▶ What is being asked: Copy nothing from the entries below except the lines from the one containing "Definition _mm256_storeu_si256 (p" through the one containing "(** ** The kernels *)", and copy those exactly.

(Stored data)

(** * Image addition kernels of imgadd.c

    A shallow embedding of the six pixel-addition kernels of [imgadd.c]
    (scalar, SSE and AVX variants of the saturating 8-bit add and of the
    widening 16-bit add) over a flat byte-addressed memory, together with
    the properties of the kernels.

    Conventions of the embedding:
    - [unsigned int] is a [Z] reduced modulo [2^32] after every operation;
      [unsigned char] and [unsigned short] conversions reduce modulo [2^8]
      and [2^16];
    - a pointer is an address in a flat memory of bytes, and [P + i] on a
      pointer to elements of [esz] bytes is the address [P + esz * i];
    - an access to an address that is not allocated is a fault;
    - every load and store is recorded in an access log;
    - a [__m128i] / [__m256i] register is the list of its 16 / 32 bytes,
      lowest byte first (x86 is little-endian), and the intrinsics follow
      the Intel Intrinsics Guide;
    - loops run on fuel: running out of fuel is reported as [Timeout], apart
      from a fault. *)

From Stdlib Require Import ZArith List Lia Bool.
Import ListNotations.
Open Scope Z_scope.

Set Implicit Arguments.

(** ** Machine integers *)

Definition uint (z : Z) : Z := z mod 2 ^ 32.
Definition uchar (z : Z) : Z := z mod 2 ^ 8.
Definition ushort (z : Z) : Z := z mod 2 ^ 16.

Definition is_byte (z : Z) : bool := (0 <=? z) && (z <? 256).

(** Little-endian byte representation of an integer. *)
Fixpoint le_encode (n : nat) (v : Z) : list Z :=
  match n with
  | O => []
  | S k => v mod 256 :: le_encode k (v / 256)
  end.

Fixpoint le_decode (l : list Z) : Z :=
  match l with
  | [] => 0
  | b :: r => b + 256 * le_decode r
  end.

(** ** Lists *)

Fixpoint map2 (A B C : Type) (f : A -> B -> C) (l : list A) (l' : list B) : list C :=
  match l, l' with
  | x :: r, y :: r' => f x y :: map2 f r r'
  | _, _ => []
  end.

Fixpoint interleave (A : Type) (l l' : list A) : list A :=
  match l, l' with
  | x :: r, y :: r' => x :: y :: interleave r r'
  | _, _ => []
  end.

(** ** Memory, access log and the monad of the kernels *)

Definition addr := Z.
Definition memory := addr -> option Z.

Inductive event : Type :=
| Load (p : addr) (n : nat)
| Store (p : addr) (n : nat).

Record state : Type := mkState { mem : memory; log : list event }.

Inductive result (A : Type) : Type :=
| Ok (a : A)
| Fault
| Abort
| Timeout.
Arguments Fault {A}.
Arguments Abort {A}.
Arguments Timeout {A}.

Definition M (A : Type) : Type := state -> result (A * state).

Definition ret (A : Type) (a : A) : M A := fun s => Ok (a, s).

Definition bind (A B : Type) (m : M A) (k : A -> M B) : M B :=
  fun s =>
    match m s with
    | Ok (a, s') => k a s'
    | Fault => Fault
    | Abort => Abort
    | Timeout => Timeout
    end.

Notation "x <- m ;; k" := (bind m (fun x => k))
  (at level 61, m at next level, right associativity).
Notation "m ;;; k" := (bind m (fun _ => k))
  (at level 61, right associativity).

Definition upd (m : memory) (p : addr) (v : Z) : memory :=
  fun a => if a =? p then Some v else m a.

Fixpoint read_bytes (m : memory) (p : addr) (n : nat) : option (list Z) :=
  match n with
  | O => Some []
  | S k =>
      match m p, read_bytes m (p + 1) k with
      | Some v, Some l => Some (v :: l)
      | _, _ => None
      end
  end.

Fixpoint write_bytes (m : memory) (p : addr) (l : list Z) : memory :=
  match l with
  | [] => m
  | v :: r => write_bytes (upd m p v) (p + 1) r
  end.

Definition allocated (m : memory) (p : addr) (n : nat) : bool :=
  match read_bytes m p n with
  | Some _ => true
  | None => false
  end.

(** [n] bytes read at [p]; a fault when one of them is not allocated. *)
Definition load (n : nat) (p : addr) : M (list Z) :=
  fun s =>
    match read_bytes (mem s) p n with
    | Some l => Ok (l, mkState (mem s) (Load p n :: log s))
    | None => Fault
    end.

(** The bytes [l] written at [p]; a fault when one of them is not allocated. *)
Definition store (p : addr) (l : list Z) : M unit :=
  fun s =>
    if allocated (mem s) p (length l)
    then Ok (tt, mkState (write_bytes (mem s) p l) (Store p (length l) :: log s))
    else Fault.

(** [P[i]] read through [const unsigned char *P]. *)
Definition load_uchar (p : addr) : M Z :=
  l <- load 1 p ;; ret (le_decode l).

(** [P[i] = v] through [unsigned char *P]. *)
Definition store_uchar (p : addr) (v : Z) : M unit :=
  store p (le_encode 1 (uchar v)).

(** [P[i] = v] through [unsigned short *P]. *)
Definition store_ushort (p : addr) (v : Z) : M unit :=
  store p (le_encode 2 (ushort v)).

(** [assert(P)] on a pointer: the program aborts on a null pointer. *)
Definition assert_ptr (p : addr) : M unit :=
  fun s => if p =? 0 then Abort else Ok (tt, s).

(** [for (...; cond; ...) body], the step being the end of [body];
    [L] holds the variables the loop changes. *)
Fixpoint for_loop (L : Type) (fuel : nat) (cond : L -> bool) (body : L -> M L)
    (l : L) : M L :=
  match fuel with
  | O => fun _ => Timeout
  | S f => if cond l then l' <- body l ;; for_loop f cond body l' else ret l
  end.

(** ** Vector registers and intrinsics *)

Definition __m128i := list Z.
Definition __m256i := list Z.

Definition saturate_u8 (z : Z) : Z := Z.min z 255.
Definition saturate_u16 (z : Z) : Z := Z.min z 65535.

(** The 16-bit lanes of a register, and back. *)
Fixpoint epu16_lanes (v : list Z) : list Z :=
  match v with
  | lo :: hi :: r => le_decode [lo; hi] :: epu16_lanes r
  | _ => []
  end.

Definition epu16_bytes (l : list Z) : list Z :=
  flat_map (le_encode 2) l.

Definition _mm_setzero_si128 : __m128i := repeat 0 16%nat.
Definition _mm_loadu_si128 (p : addr) : M __m128i := load 16 p.
Definition _mm_storeu_si128 (p : addr) (v : __m128i) : M unit := store p (firstn 16 v).

Definition _mm_adds_epu8 (a b : __m128i) : __m128i :=
  map2 (fun x y => saturate_u8 (x + y)) a b.

Definition _mm_adds_epu16 (a b : __m128i) : __m128i :=
  epu16_bytes (map2 (fun x y => saturate_u16 (x + y)) (epu16_lanes a) (epu16_lanes b)).

Definition _mm_unpacklo_epi8 (a b : __m128i) : __m128i :=
  interleave (firstn 8 a) (firstn 8 b).

Definition _mm_unpackhi_epi8 (a b : __m128i) : __m128i :=
  interleave (firstn 8 (skipn 8 a)) (firstn 8 (skipn 8 b)).

Definition _mm256_setzero_si256 : __m256i := repeat 0 32%nat.
Definition _mm256_loadu_si256 (p : addr) : M __m256i := load 32 p.
Definition _mm256_storeu_si256 (p : addr) (v : __m256i) : M unit := store p (firstn 32 v).

Definition _mm256_adds_epu8 (a b : __m256i) : __m256i :=
  map2 (fun x y => saturate_u8 (x + y)) a b.

Definition _mm256_adds_epu16 (a b : __m256i) : __m256i :=
  epu16_bytes (map2 (fun x y => saturate_u16 (x + y)) (epu16_lanes a) (epu16_lanes b)).

(** The 256-bit unpack instructions interleave within each 128-bit half of
    the register: the low (high) 8 bytes of the lower half, then the low
    (high) 8 bytes of the upper half. *)
Definition _mm256_unpacklo_epi8 (a b : __m256i) : __m256i :=
  _mm_unpacklo_epi8 (firstn 16 a) (firstn 16 b)
    ++ _mm_unpacklo_epi8 (skipn 16 a) (skipn 16 b).

Definition _mm256_unpackhi_epi8 (a b : __m256i) : __m256i :=
  _mm_unpackhi_epi8 (firstn 16 a) (firstn 16 b)
    ++ _mm_unpackhi_epi8 (skipn 16 a) (skipn 16 b).

(** ** The kernels *)

(** Size in bytes of [unsigned short]. *)
Definition sizeof_ushort : Z := 2.

Definition img_add_kr_nsu (fuel : nat) (A : addr) (width height : Z) (B C : addr)
    : M unit :=
  let npixels := uint (width * height) in
  for_loop fuel (fun i => i <? npixels)
    (fun i =>
       a <- load_uchar (A + i) ;;
       b <- load_uchar (B + i) ;;
       let sum := uint (a + b) in
       let sum := if 255 <? sum then 255 else sum in
       store_uchar (C + i) sum ;;;
       ret (uint (i + 1)))
    0 ;;;
  ret tt.

Definition img_add_nsu (fuel : nat) (A : addr) (width height : Z) (B C : addr)
    : M unit :=
  let npixels := uint (width * height) in
  for_loop fuel (fun i => i <? npixels)
    (fun i =>
       a <- load_uchar (A + i) ;;
       b <- load_uchar (B + i) ;;
       store_ushort (C + sizeof_ushort * i) (a + b) ;;;
       ret (uint (i + 1)))
    0 ;;;
  ret tt.

Definition img_add_kr_sse (fuel : nat) (A : addr) (width height : Z) (B C : addr)
    : M unit :=
  let ppl := 16 in
  let npixels := uint (width * height) in
  for_loop fuel (fun i => i <? npixels)
    (fun i =>
       X <- _mm_loadu_si128 (A + i) ;;
       Y <- _mm_loadu_si128 (B + i) ;;
       let S := _mm_adds_epu8 X Y in
       _mm_storeu_si128 (C + i) S ;;;
       ret (uint (i + ppl)))
    0 ;;;
  ret tt.

Definition img_add_kr_avx (fuel : nat) (A : addr) (width height : Z) (B C : addr)
    : M unit :=
  let ppl := 32 in
  let npixels := uint (width * height) in
  for_loop fuel (fun i => i <? npixels)
    (fun i =>
       X <- _mm256_loadu_si256 (A + i) ;;
       Y <- _mm256_loadu_si256 (B + i) ;;
       let S := _mm256_adds_epu8 X Y in
       _mm256_storeu_si256 (C + i) S ;;;
       ret (uint (i + ppl)))
    0 ;;;
  ret tt.

Definition img_add_sse (fuel : nat) (A : addr) (width height : Z) (B C : addr)
    : M unit :=
  let ppl := 16 in
  let pps := 8 in
  let j := 0 in
  let npixels := uint (width * height) in
  let Zero := _mm_setzero_si128 in
  for_loop fuel (fun '(i, j) => i <? npixels)
    (fun '(i, j) =>
       X <- _mm_loadu_si128 (A + i) ;;
       let XL := _mm_unpacklo_epi8 X Zero in
       let XH := _mm_unpackhi_epi8 X Zero in
       Y <- _mm_loadu_si128 (B + i) ;;
       let YL := _mm_unpacklo_epi8 Y Zero in
       let YH := _mm_unpackhi_epi8 Y Zero in
       let SL := _mm_adds_epu16 XL YL in
       let SH := _mm_adds_epu16 XH YH in
       _mm_storeu_si128 (C + sizeof_ushort * j) SL ;;;
       let j := uint (j + pps) in
       _mm_storeu_si128 (C + sizeof_ushort * j) SH ;;;
       let j := uint (j + pps) in
       ret (uint (i + ppl), j))
    (0, j) ;;;
  ret tt.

▶ Answer space:
Definition _mm256_storeu_si256 (p : addr) (v : __m256i) : M unit := store p (firstn 32 v).

Definition _mm256_adds_epu8 (a b : __m256i) : __m256i :=
  map2 (fun x y => saturate_u8 (x + y)) a b.

Definition _mm256_adds_epu16 (a b : __m256i) : __m256i :=
  epu16_bytes (map2 (fun x y => saturate_u16 (x + y)) (epu16_lanes a) (epu16_lanes b)).

(** The 256-bit unpack instructions interleave within each 128-bit half of
    the register: the low (high) 8 bytes of the lower half, then the low
    (high) 8 bytes of the upper half. *)
Definition _mm256_unpacklo_epi8 (a b : __m256i) : __m256i :=
  _mm_unpacklo_epi8 (firstn 16 a) (firstn 16 b)
    ++ _mm_unpacklo_epi8 (skipn 16 a) (skipn 16 b).

Definition _mm256_unpackhi_epi8 (a b : __m256i) : __m256i :=
  _mm_unpackhi_epi8 (firstn 16 a) (firstn 16 b)
    ++ _mm_unpackhi_epi8 (skipn 16 a) (skipn 16 b).

(** ** The kernels *)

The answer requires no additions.